2. Description of the Related Art Sheet metal painting work for automobiles involves repairing the damaged body surface by sheet metal work, making a paper sound, further polishing the surface with a cloth coated with silicone off, and moving it into a painting booth for polishing. Dust adhering to the finished surface is scattered with an air gun, and this partially coated surface is painted. Since a large amount of dust (dust) is adsorbed by the static electricity charged on the coating surface after drying,
This dust is removed one by one with a paper sound.

[0003]

The surface of the coating film, which is an insulator, is apt to generate static electricity, and dust adhering thereto is not sufficiently removed even when air is blown out by an air gun. Rather, the jet stream rubs against the coating film, so that static electricity is generated on the surface of the coating film, and dust floating in the repair area adheres to this surface. Fresh air is always supplied to the coating booth, but it is not dust-free. Dust floating in this booth and dust generated when using an air gun are usually charged. Dust floating during coating adheres to the surface of the charged coating film and reduces coating quality.

[0004]

Means for Solving the Problems An ionization gas generator such as a static elimination gun is arranged in an air inflow duct of a coating booth.
This ionized gas generator, which is placed in front of the air filter, is connected to a compressed air pipe connected to the compasser and a high voltage electric wire extending from a high voltage power source. A forced discharge duct equipped with a spray nozzle is placed on the floor of the coating booth.

[0005]

[Function] The suction fan of the air inflow duct and the exhaust fan of the forced exhaust duct constantly work to flow fresh air into the coating booth. Due to the filtering action of the air filter, dust floating in the coating booth is reduced. When high frequency and high voltage from a high voltage power supply is applied between the needle electrode and the counter electrode of the static eliminator gun, the air passing through it is ionized by air discharge breakdown (corona discharge). This ionized gas is supplied into the coating booth through an air filter. Due to this ionized gas, the electrostatic charge of the floating and charged dust becomes zero (referred to as neutralization), and the dust is smoothly guided to the forced exhaust duct without adhering to the inner wall of the coating booth or the coating surface of the automobile. The electrostatic charge on the painted surface of the car in the paint booth is also neutralized. As a pretreatment for painting, compressed air is blown onto the surface to be painted to scatter dust. Since the electrostatic charge on the coated surface has already been neutralized, dust easily disperses. The dust that has been scattered by the ionized gas is once charged but is immediately neutralized, and is guided to the forced exhaust duct without reattaching to the surface to be coated.

[0006]

[Example] An air inflow duct 3 is installed on the ceiling of the coating booth 1.
A forced exhaust duct 7 is arranged on the floor surface, and fresh air is constantly supplied into the coating booth by an exhaust fan 8 and a suction fan (not shown). Air filter 4 in this air inflow duct
The ionized gas generator 2 is arranged in front of. The ionized gas generator applies high frequency and high voltage between the facing electrodes to cause air discharge breakdown (corona discharge) and ionize air. The high voltage power supply 5 generates a high voltage of about 7,000 volts. A static elimination gun 11 as the ionized gas generator 2 is shown in FIG. A plurality of needle electrodes 13 are radially arranged around the counter electrode 12 to obtain a uniform ion distribution. The compressed air pipe 6 connected to a high-pressure air generator such as a compressor is connected to the tubular counter electrode 12.

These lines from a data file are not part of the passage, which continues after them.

(** * GeolocationWizard: a shallow embedding of the wizard component

    The development follows [src/components/GeolocationWizard.tsx].  The
    component is a React function component: its state lives in [useState]
    cells, every event handler reads the values captured by the render it
    was created in and queues updates with the setters, and React applies
    the queued updates before the next event is delivered.  The embedding
    keeps that structure:

    - [WizardState] is the tuple of [useState] cells;
    - a handler maps the state it captured to the list of updates it queues
      ([Update]), and [commit] applies the queue;
    - an asynchronous handler queues the updates that precede its first
      suspending [await] and leaves a [Task] behind; the task is resumed
      with the outcome of the network request;
    - [step] delivers one event to the mounted component, [enabled] says
      whether the rendered tree offers that event at all.

    Numbers.  JavaScript numbers are binary64 values.  The step counter, the
    zoom level and the radius only ever hold a few small integers (0 to 3,
    the literals 4, 14 and 15, the literal 1000), on which binary64
    arithmetic is exact; they are embedded as [Z].  The building rotation
    grows and shrinks without a guard, so it is embedded as [binary64], the
    IEEE 754 format with the operations of the Standard Library's
    [SpecFloat] (53 bits of precision, round to nearest, ties to even).
    Coordinates are embedded as [number]: an exact rational, or one of the
    special values NaN, Infinity, -Infinity; for them rounding to binary64
    and the sign of zero are not represented.

    Strings are [string]s of bytes; the characters the code inspects
    (digits, signs, the dot, the comma, white space) are ASCII. *)

From Stdlib Require Import ZArith QArith Qabs Qround String Ascii List Bool Lia
  DecimalString SpecFloat.
Import ListNotations.
(** The comparator is the lexicographic order of the sort keys. *)
Lemma projectLess_lex p q :
  projectLess p q = true <->
  String.ltb (fst (sortKey p)) (fst (sortKey q)) = true \/
  (fst (sortKey p) = fst (sortKey q) /\
   String.ltb (snd (sortKey p)) (snd (sortKey q)) = true).
Proof.
  unfold projectLess, sortKey. cbn [fst snd]. rewrite EqualFold_ToLower.
  destruct (String.eqb_spec (strings.ToLower (orNA (Category p)))
              (strings.ToLower (orNA (Category q)))) as [He|Hne];
    cbn [negb].
  - rewrite He, ltb_irrefl. split; [auto|].
    intros [H|[_ H]]; [discriminate|exact H].
  - split; [auto|]. intros [H|[H _]]; [exact H|contradiction].
Qed.

Lemma projectLess_swo : strictWeakOrder projectLess.
Proof.
  split; [|split].
  - intros p. destruct (projectLess p p) eqn:H; auto.
    apply projectLess_lex in H. rewrite !ltb_irrefl in H.
    destruct H as [H|[_ H]]; discriminate.
  - intros p q r Hpq Hqr. apply projectLess_lex in Hpq, Hqr.
    apply projectLess_lex.
    destruct Hpq as [H1|[E1 H1]], Hqr as [H2|[E2 H2]].
    + left. eapply ltb_trans; eauto.
    + left. now rewrite <- E2.
    + left. now rewrite E1.
    + right. split; [congruence|]. eapply ltb_trans; eauto.
  - intros p q r Hpr. apply projectLess_lex in Hpr.
    rewrite !projectLess_lex.
    destruct Hpr as [H|[E H]].
    + destruct (ltb_between _ (fst (sortKey q)) _ H); auto.
    + destruct (String.ltb (fst (sortKey p)) (fst (sortKey q))) eqn:Hpq;
        auto.
      destruct (String.ltb (fst (sortKey q)) (fst (sortKey p))) eqn:Hqp.
      * right. left. now rewrite <- E.
      * pose proof (ltb_total _ _ Hpq Hqp) as Eq.
        destruct (ltb_between _ (snd (sortKey q)) _ H); auto.
        right. right. split; [congruence|auto].
Qed.
(** The same failure in acquire, for comparison: the reconnect is followed by
    another attempt, and a failed reconnect by ToozError. *)
Lemma acquire_reconnects self coord w e w1 :
  acquired self coord = false →
  execute (l_conn self) (INSERT (l_name self) (_member_id coord)) w = (inl e, w1) →
  err_class e = OperationalError ∨ err_class e = InternalError →
  (∀ w2, connect (l_conn self) w1 = (inr (), w2) →
     ∀ fuel blocking,
       MySQLLock_acquire (S fuel) None blocking self (coord, w)
       = MySQLLock_acquire fuel None blocking self (coord, w2))
  ∧ (∀ e' w2, connect (l_conn self) w1 = (inl e', w2) →
       ∀ fuel deadline blocking,
         MySQLLock_acquire (S fuel) deadline blocking self (coord, w)
         = Some (Raise (ToozError e'), (coord, w2))).
Proof.
  intros Hna He Hc. split.
  - intros w2 Hcon fuel blocking. unfold MySQLLock_acquire.
    assert (_lock blocking self (coord, w) = (Raise Retry, (coord, w2))) as Hl.
    { unfold _lock, _lock_try. rewrite Hna, He. by destruct Hc as [-> | ->]; rewrite Hcon. }
    by destruct (retry_again fuel 0 _ _ _ Hl) as (_ & -> & _).
  - intros e' w2 Hcon fuel deadline blocking. apply retry_return; [|done].
    unfold _lock, _lock_try. rewrite Hna, He. by destruct Hc as [-> | ->]; rewrite Hcon.
Qed.
(** * KC Events Discord OAuth bridge: a shallow embedding of its route handlers

    The repository holds three versions of the same Express server:
    - [part_000]: the first version; tickets in the Firestore collection
      [discordLinkStates], no expiry check, no mapping store;
    - [part_001]: tickets in [linkStates] with a 15 minute expiry at
      [/start], a best-effort mapping write to the Realtime Database;
    - [index.cjs]: the format-only policy; the state is the user's Discord
      id, checked against [/^\d{17,20}$/] and never stored.

    Every handler is an [async] function. We model it as a resumption
    ([proc]): each [await] of a store or network operation is one atomic
    [Await] step on the shared world, after which other requests may run.
    Running a [proc] to the end gives the sequential semantics; [sched_run]
    interleaves two requests. *)

From stdpp Require Import base gmap strings list fin_maps.
From Stdlib Require Import ZArith Ascii String.

Open Scope Z_scope.

(** ** Data *)

(** A Firestore field value. JS [undefined] is [None] where a value is
    optional; Firestore refuses to write it. *)
Inductive value :=
| VStr (s : string)
| VNum (n : Z)
| VNull.

(** A link ticket document ([linkStates/{state}]); [used] is the truthiness
    of [data().used], [createdAt] the milliseconds written by the bot. *)
Record ticket := mkTicket { used : bool; createdAt : Z }.

(** An entry of the Realtime Database map [discordLinks/{discordId}]. *)
Record link := mkLink { link_uid : string; linkedAt : Z }.

(** Outbound HTTP calls, recorded in order. *)
Inductive call :=
| CallToken (code : string)
| CallIdentity (bearer : option string).
Lemma fresh_inv_request e k w : fresh_inv w → fresh_inv (request e k w).
Proof.
  intros Hw r [p Hr]. simpl in *.
  apply lookup_insert_Some in Hr as [[<- _]|[_ Hr]]; [lia|].
  assert (r < next_rid w)%nat by (apply Hw; eauto). lia.
Qed.

Lemma fresh_inv_cancel_current w :
  fresh_inv w → fresh_inv (cancel_current w).
Proof.
  intros Hw. unfold cancel_current. destruct (cancelRef w) as [tok|]; [|done].
  intros r [p Hr]. simpl in *. apply Hw.
  apply lookup_alter_Some in Hr as [(_ & p0 & Hr & _)|[_ Hr]]; eauto.
Qed.

Lemma fresh_inv_resume_awaiter awaiter w :
  fresh_inv w → fresh_inv (resume_awaiter awaiter w).
Proof. by destruct awaiter. Qed.

Lemma fresh_inv_fetchSessions awaiter userId w :
  fresh_inv w → fresh_inv (fetchSessions awaiter userId w).
Proof.
  intros Hw. unfold fetchSessions.
  destruct (negb _); [by apply fresh_inv_resume_awaiter|].
  destruct userId; [|by apply fresh_inv_resume_awaiter].
  apply fresh_inv_request.
  by apply fresh_inv_update, fresh_inv_update, (fresh_inv_cancel_current w).
Qed.

Lemma fresh_inv_fetchSessions_resume o w :
  fresh_inv w → fresh_inv (fetchSessions_resume o w).
Proof. by destruct o as [b|[|]]. Qed.

#[local] Hint Resolve fresh_inv_update fresh_inv_emit fresh_inv_settle
  fresh_inv_request fresh_inv_resume_awaiter fresh_inv_fetchSessions
  fresh_inv_fetchSessions_resume : inv.

Lemma fresh_inv_init : fresh_inv init.
Proof. intros r [p Hr]. simpl in Hr. by rewrite lookup_empty in Hr. Qed.

Lemma fresh_inv_step e w w' :
  step e w = Some w' → fresh_inv w → fresh_inv w'.
Proof.
  destruct e as [uid|msg cur|sid|uid|cur fmt|rid o|rid o|rid o|rid o|rid o];
    simpl; intros Hstep Hw.
  - injection Hstep as <-. auto with inv.
  - injection Hstep as <-. unfold autoTitle.
    destruct (derive_title _ _ _) as [[c t]|]; auto with inv.
  - injection Hstep as <-. unfold handleSelect. auto with inv.
  - injection Hstep as <-. unfold handleCreate.
    destruct (negb _); [done|]. destruct uid; auto with inv.
  - injection Hstep as <-. unfold handleDownload.
    destruct (negb _); [auto with inv|]. destruct cur; auto with inv.
  - destruct (pending w !! rid) as [[[aw| | | |] c]|]; try discriminate.
    case_bool_decide; [|discriminate]. injection Hstep as <-.
    auto with inv.
  - destruct (pending w !! rid) as [[[| sid | | |] c]|]; try discriminate.
    injection Hstep as <-. unfold handleSelect_resume, handleSelect_catch.
    destruct o as [b|f]; [destruct (to_messages b)|]; auto 6 with inv.
  - destruct (pending w !! rid) as [[[| | uid | |] c]|]; try discriminate.
    injection Hstep as <-. unfold handleCreate_resume.
    destruct o as [sid|f]; [|auto 6 with inv].
    destruct (to_boolean sid); [destruct sid|]; auto 6 with inv.
  - destruct (pending w !! rid) as [[[| | | |] c]|]; try discriminate.
    injection Hstep as <-. unfold patch_resume.
    destruct o; auto with inv.
  - destruct (pending w !! rid) as [[[| | | | sid fmt] c]|]; try discriminate.
    injection Hstep as <-. unfold handleDownload_resume.
    destruct o; auto 6 with inv.
Qed.
Lemma binary64_agrees_with_hardware :
  Binary64.of_float (184 / 10) = Binary64.decimal 184 1
  ∧ Binary64.of_float (184 / 10 - 354 / 100)
    = Binary64.sub (Binary64.decimal 184 1) (Binary64.decimal 354 2)
  ∧ Binary64.of_float (184 / 10 - 354 / 100 - 379 / 100)
    = Binary64.sub
        (Binary64.sub (Binary64.decimal 184 1) (Binary64.decimal 354 2))
        (Binary64.decimal 379 2)
  ∧ Binary64.of_float (184 / 10 - (354 / 100 + 379 / 100))
    = Binary64.sub (Binary64.decimal 184 1)
        (Binary64.add (Binary64.decimal 354 2) (Binary64.decimal 379 2))
  ∧ Binary64.of_float (1 / 10 * 100 / 100)
    = Binary64.div (Binary64.mul (Binary64.decimal 1 1) (int 100)) (int 100)
  ∧ Binary64.of_float (1 / 10 + 2 / 10 + 3 / 10)
    = Binary64.add
        (Binary64.add (Binary64.decimal 1 1) (Binary64.decimal 2 1))
        (Binary64.decimal 3 1)
  ∧ Binary64.of_float (3 / 10 + 2 / 10 + 1 / 10)
    = Binary64.add
        (Binary64.add (Binary64.decimal 3 1) (Binary64.decimal 2 1))
        (Binary64.decimal 1 1)
  ∧ Binary64.of_float (1 / 10 + 2 / 10 + 997 / 10)
    = Binary64.add
        (Binary64.add (Binary64.decimal 1 1) (Binary64.decimal 2 1))
        (Binary64.decimal 997 1).
Proof. split_and!; apply eqb_eq; vm_compute; reflexivity. Qed.

(** Ties go to the even significand, below [2^-1022] the spacing stays
    [2^-1074], and half a place above the largest value is infinite. *)
Lemma binary64_agrees_at_the_edges :
  Binary64.of_float (9007199254740992 + 1)
    = Binary64.add (int 9007199254740992) (int 1)
  ∧ Binary64.of_float (9007199254740994 + 1)
    = Binary64.add (int 9007199254740994) (int 1)
  ∧ Binary64.of_float (1 / 3) = Binary64.div (int 1) (int 3)
  ∧ Binary64.of_float (2 / 3) = Binary64.div (int 2) (int 3)
  ∧ Binary64.of_float (0x1p-1074 / 2)
    = Binary64.div (Binary64.of_float 0x1p-1074) (int 2)
  ∧ Binary64.of_float (0x1p-1074 * 3 / 2)
    = Binary64.div (Binary64.mul (Binary64.of_float 0x1p-1074) (int 3))
        (int 2)
  ∧ Binary64.of_float (0x1p-1074 * 5 / 2)
    = Binary64.div (Binary64.mul (Binary64.of_float 0x1p-1074) (int 5))
        (int 2)
  ∧ Binary64.of_float (0x1.0000000000001p-1022 / 2)
    = Binary64.div (Binary64.of_float 0x1.0000000000001p-1022) (int 2)
  ∧ Binary64.of_float (0x1.fffffffffffffp+1023 + 0x1p+969)
    = Binary64.add (Binary64.of_float 0x1.fffffffffffffp+1023)
        (Binary64.of_float 0x1p+969)
  ∧ Binary64.of_float (0x1.fffffffffffffp+1023 + 0x1p+970)
    = Binary64.add (Binary64.of_float 0x1.fffffffffffffp+1023)
        (Binary64.of_float 0x1p+970)
  ∧ Binary64.of_float (0x1.fffffffffffffp+1023 + 0x1p+970) = PosInf
  ∧ Binary64.of_float (0x1.1ccf385ebc8ap+1023 * 50 / 100)
    = Binary64.div (Binary64.mul (Binary64.of_float 0x1.1ccf385ebc8ap+1023) (int 50))
        (int 100)
  ∧ Binary64.of_float (0 - 1 / 3) = Binary64.sub (int 0) (Binary64.div (int 1) (int 3)).
Proof. split_and!; apply eqb_eq; vm_compute; reflexivity. Qed.

End Hardware.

The generated ionized gas is the air filter 4
When passing through, it neutralizes the fine particles (very small dust) captured by the electrostatic charge and guides them to the coating booth.
Since these particles are so small that they originally pass through the air filter, they accumulate in the air filter after long-term use. The released particulates are forced exhaust duct 7
Released immediately from. After a predetermined time, the coating booth is filled with ionized gas. The charged coating surface is neutralized by this ionized gas. Blow compressed air onto the surface to be painted or the masking area to blow off the dust that had adhered. The surface potential of the clean coated surface after this pretreatment is always kept at zero by the ionized gas in the coating booth.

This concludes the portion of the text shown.